Asbestos diseases stalk South African communities
Published by MAC on 2007-09-25
Asbestos diseases stalk South African communities
by Sapa-AFP
25th September 2007
Prieska - Robert Devenish has resigned himself to an agonising death of asbestos-induced cancer, a silent but cruel killer stalking mining communities in South Africa's Northern Cape province.
"Nobody wants to die suffering, but we don't all have a choice," said the 64-year-old former mine employee who was diagnosed with mesothelioma December 2006 and given months to live.
Mesothelioma is a non-curable cancer of the lung lining that can take up to 40 years from asbestos exposure to develop. It condemns its victims to a painful and breathless end, usually about 18 months after diagnosis.
Devenish is one of tens of thousands of South Africans, most of them in small Northern Cape towns, who contracted asbestos-related diseases (ARDs) - a hangover from the country's heyday as one of the world's top producers of the substance believed as far back as the 1920s to pose serious health risks.

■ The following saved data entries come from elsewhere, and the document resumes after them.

(* ===== verification/ParseTotal.v ===== *)
(** The parser is total: on a token stream as the lexer makes it, every method
    returns, within a recursion that the nesting guard and the [let-else] heads of
    the stream bound. *)

From S2P Require Import Prelude Machine Utf8 Text Token Ast ParseCore ParseType ParseExpr ParseStmt ParseDecl ParseLogic.

(* ------------------------------------------------------------------ *)
(** ** Types and patterns                                              *)
(* ------------------------------------------------------------------ *)

Lemma ok_expect_generic_gt b : ok false b expect_generic_gt.
Proof.
  intros p Hp Hb. destruct (check_Done TK_Shr p Hp) as (t & Ht & Hl & Hc).
  unfold expect_generic_gt. unfold mbind at 1, P_bind. rewrite Ht.
  destruct (kind_eq_spec (t_kind t) TK_Shr) as [He|He]; [|by apply (ok_weak false b), Hb; [apply ok_expect|]].
  unfold mbind, P_bind, gets. unfold token_at, lift. rewrite Hl. cbn.
  eexists _, _. split; [done|]. split; [|done]. split; [|done].
  set (t' := mkToken _ _ _ _). set (p' := with_tokens _ p).
  assert (Hk : kinds p' = kinds p).
  { unfold kinds, p'. cbn. rewrite list_fmap_insert. apply list_insert_id.
    rewrite list_lookup_fmap, Hl. cbn. by rewrite He. }
  split; try first [done|exact (le_n _)]. split; rewrite Hk; apply Hp.
Qed.
#[export] Hint Resolve ok_expect_generic_gt : ok.

Lemma ok_type_inner b (rec : P TypeExpr) : ok true b rec -> ok true b (parse_type_inner rec).
Proof.
  intros Hrec. unfold parse_type_inner. apply ok_bind_r; [ok_leaf|]. intros tok.
  unfold type_prefix, parse_fn_type, parse_array_size, parse_named_type.
  destruct (t_kind tok); ok.
Qed.

(** A recursion whose every level is guarded ends. *)
Lemma guarded_levels {A} (f : Span -> A) (inner : P A -> P A) (rec : nat -> P A) :
  (forall n, rec (S n) = guarded f (inner (rec n))) ->
  (forall b m, ok true b m -> ok true b (inner m)) ->
  forall b, ok true b (rec MAX_LEVELS).
Proof.
  intros Hrec Hinner.
  assert (Hlev : forall n r l, (r < n)%nat -> ok true (mkBudget r l) (rec n)).
  { induction n as [|n IH]; intros r l Hr; [lia|]. rewrite Hrec. apply ok_guarded.
    intros r' Hr'. apply Hinner, IH. cbn in *. lia. }
  intros b. apply (ok_le _ (mkBudget 256 (b_let b))); [by apply Hlev; unfold MAX_LEVELS; lia|].
  intros p _ [_ Hl]. split; [|done]. cbn. unfold MAX_RECURSION_DEPTH. lia.
Qed.

Lemma ok_parse_type b : ok true b parse_type.
Proof. revert b. by apply (guarded_levels (TE_Simple (bytes "i64")) parse_type_inner); [|apply ok_type_inner]. Qed.
#[export] Hint Resolve ok_parse_type : ok.
(* ===== verification/FrontEnd.v ===== *)
(** The lexer and the parser together: from the bytes of a file to its syntax tree.
    Inputs on which the parser does not do what its comments say are here too. *)

From S2P Require Import Prelude Machine Utf8 Text Token LexerSafe Ast ParseCore ParseType ParseExpr ParseStmt ParseDecl ParseLogic ParseTotal.
From S2P Require Lexer.

(** C27: every UTF-8 source is lexed and parsed without a panic, on a native stack that its
    tokens bound: the front end always answers, with a module or with errors. *)
Theorem front_end_total src file_id :
  utf8_valid src = true ->
  exists toks r, Lexer.tokenize src file_id = Done toks
    /\ parse (stack_bound toks) toks = Done r.
Proof.
  intros Hsrc. destruct (tokenize_good src file_id Hsrc) as (ts & ds & eof & Ht & He & _).
  exists (ts ++ [eof]). unfold Lexer.tokenize. rewrite Ht.
  destruct (parse_module_Done (ts ++ [eof]) (stack_bound (ts ++ [eof]))) as (m & p & Hm & _).
  - exists eof. by rewrite last_snoc.
  - done.
  - eexists. split; [done|]. unfold parse. by rewrite Hm.
Qed.

Definition tokens_of (s : string) : list Token :=
  match Lexer.tokenize (bytes s) 0 with Done ts => ts | _ => [] end.

Lemma front_end_total_witness :
  exists toks r, Lexer.tokenize (bytes "fn main() { let x = f(1 + ) }") 0 = Done toks
    /\ parse (stack_bound toks) toks = Done r.
Proof. apply (front_end_total (bytes "fn main() { let x = f(1 + ) }") 0). vm_compute. reflexivity. Defined.

Lemma parse_module_total_witness :
  exists m p', parse_module 515 (new_parser (tokens_of "fn f() { let A.B = x else { } }")) = Done (m, p')
    /\ at_end p' = Done (true, p')
    /\ nest_depth p' = 0%N /\ rec_depth p' = 0%N /\ no_struct_literal p' = false
    /\ e0010_count p' = (if nesting_poisoned p' then 1 else 0)%nat.
Proof.
  apply (parse_module_total (tokens_of "fn f() { let A.B = x else { } }") 515).
  - eexists. split; vm_compute; reflexivity.
  - vm_compute. lia.
Defined.

(* ------------------------------------------------------------------ *)
(** ** Limits that do not hold                                         *)
(* ------------------------------------------------------------------ *)

Definition tok_of (k : TokenKind) (text : string) : Token := mkToken k dummy_span (bytes text) false.

(** [let A.B = x else { }], and [k] of them at the end of a block. *)
Definition let_else_tokens : list Token :=
  [tok_of TK_Let ""; tok_of TK_Ident "A"; tok_of TK_Dot ""; tok_of TK_Ident "B"; tok_of TK_Eq "";
   tok_of TK_Ident "x"; tok_of TK_Else ""; tok_of TK_LBrace ""; tok_of TK_RBrace ""].
Definition let_else_block (k : nat) : list Token :=
  concat (repeat let_else_tokens k) ++ [tok_of TK_RBrace ""; tok_of TK_Eof ""].

(** A parser in the middle of a program, with its two depths. *)
Definition parser_at (ts : list Token) (nd rd : N) : Parser := mkParser ts 0 [] false 0 nd rd false.

Definition outcome {A} (r : res (A * Parser)) : option (list (option Code)) :=
  match r with Done (_, p) => Some (map d_code (diagnostics p)) | _ => None end.

(** A run of [let-else] statements recurses once for each of them, without a charge to
    the limits: with one unit of [rec_depth] left, twenty of them need more than twenty
    nested calls, and nothing is reported. *)
Lemma let_else_escapes_guard :
  outcome (parse_block_stmts (levels 20) (parser_at (let_else_block 20) 300 254)) = None
  /\ outcome (parse_block_stmts (levels 45) (parser_at (let_else_block 20) 300 254)) = Some [].
Proof. split; vm_compute; reflexivity. Qed.

(** [(x.f.f.f.f.f).f.f.f.f.f] *)
Definition dots (k : nat) : list Token := concat (repeat [tok_of TK_Dot ""; tok_of TK_Ident "f"] k).
Definition two_chains : list Token :=
  [tok_of TK_LParen ""; tok_of TK_Ident "x"] ++ dots 5 ++ [tok_of TK_RParen ""] ++ dots 5
  ++ [tok_of TK_Eof ""].

Fixpoint field_depth (e : Expr) : N :=
  match e with E_FieldAccess object _ _ => 1 + field_depth object | _ => 0 end.

(** The levels charged for a chain are given back at its end, although the tree keeps
    them: at depth 2040 of [MAX_NESTING_DEPTH] = 2048, a tree ten levels deep is built,
    and nothing is reported. *)
Lemma ast_deeper_than_limit :
  exists e p, parse_expr_bp (levels 10) 0 (parser_at two_chains 2040 10) = Done (e, p)
    /\ (2040 + field_depth e = 2050)%N /\ diagnostics p = [] /\ at_end p = Done (true, p).
Proof. eexists _, _. split; [vm_compute; reflexivity|]. vm_compute. done. Qed.

(** [((1)) ; ;] with one unit of [rec_depth] left. *)
Definition deep_then_semicolons : list Token :=
  [tok_of TK_LParen ""; tok_of TK_LParen ""; tok_of TK_Integer "1"; tok_of TK_RParen "";
   tok_of TK_RParen ""; tok_of TK_Semicolon ""; tok_of TK_Semicolon ""; tok_of TK_RBrace "";
   tok_of TK_Eof ""].

(** A [;] is reported after the nesting limit has fired. *)
Lemma semicolon_after_limit :
  outcome (parse_block_stmts (levels 20) (parser_at deep_then_semicolons 300 254))
  = Some [Some E0010; Some E0009; Some E0009].
Proof. vm_compute. reflexivity. Qed.

(** A decimal literal between 2^63 and 2^64 is read as a negative number, and so is the
    pattern [-9223372036854775809]: neither is reported. *)
Lemma int_literal_wraps :
  parse_int_literal_checked (bytes "9223372036854775808") = Some (- 2 ^ 63)
  /\ outcome (parse_pattern (parser_at [tok_of TK_Minus ""; tok_of TK_Integer "9223372036854775809";
       tok_of TK_Eof ""] 0 0)) = Some [].
Proof. split; vm_compute; reflexivity. Qed.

Asbestos mining stopped in South Africa in the mid-1980s, but people are still being diagnosed with ARDs like mesothelioma and asbestosis on a regular basis, while many more continue to be at risk from unrehabilitated sites.
Several uses for asbestos, once a popular insulator due to its heat resistant properties, have been banned around the world.
And foreign-owned mining companies have in the past six years paid out tens of millions of dollars in settlements from which an estimated 10 000 South African victims of their asbestos extracting activities have benefited so far.
Mesothelioma sufferers like Devenish got R28 000 rand each, small comfort for a dying man.
At a time that he should have been welcoming retirement, Devenish is instead packing up house with his wife, Anna, and moving from the remote settlement of Marydale to a smaller home in a bigger town where she can remain after his death.
"The doctors said the life expectancy is between six and 18 months without special treatment," explained Devenish, who is following an expensive but hopefully life-prolonging course of chemotherapy.
Prieska doctor Gideon Smith said his longest surviving mesothelioma patient died two years after being diagnosed. But some are known to have lived for five years.
Smith said he diagnosed five to 10 cases of mesothelioma per year in the town of about 20 000.
"Every time somebody comes to me with a lung ailment, the first thought is asbestos. It is almost always the case," said Smith.
One of his patients, 68-year-old Petrus van Nell, has taken to bed with mesothelioma without much hope of rising from it again.
Like many others, he grew up on asbestos mines and worked as a youngster at crushing stones for pocket money.
"I am short of breath and tired. Extremely tired. I have a lot of pain," Van Nell said as he battled to sit upright in his bed.
In a small house nearby, mesothelioma sufferer Magrieta Esau, 52, is on a permanent course of morphine. She grew up on asbestos mines, later worked on one, and lost both parents to ARDs.
"The asbestos was everywhere, even our homes. But nobody ever warned us," she said. "As children, we played on the asbestos mine heaps. And we were sometimes paid small change for helping to crush the stones.
"I am angry. It is hard to make peace with the fact that the rest of my life will be full of pain."
Studies have put the prevalence of ARDs in Northern Cape mining areas as high as 50 percent of the population.
Yet piles of raw asbestos fibres are still to be found dumped and uncovered, while rehabilitation work has yet to be done on several mine dumps that threaten communities within a 100-kilometre (62-mile) radius with wind contamination.
Some secondary roads in the province contain asbestos fibres visible to the naked eye, and many schools and homes in towns like Prieska still have asbestos in their frames.
"If this was Europe, huge areas would have to be evacuated. They are not safe for people to live in," said lawyer Richard Spoor, who has represented dozens of ARD sufferers in court.
In a provincial budget speech in June, Northern Cape environment minister Pieter Saaiman said rehabilitation of derelict, ownerless asbestos mines was progressing well.
"However, secondary asbestos pollution remains a matter of concern," he said, without proposing a course of action.
Anti-asbestos activist Sol Bosch watched his father die cruelly over three years of the lung disease asbestosis.
Bosch is bitter over what he perceives as mining companies' past callousness and the current government's inertia.
But on a personal level, fear of sharing his father's fate is never far from the surface.
"I am too scared to go for an X-Ray," he said. "I would rather not know."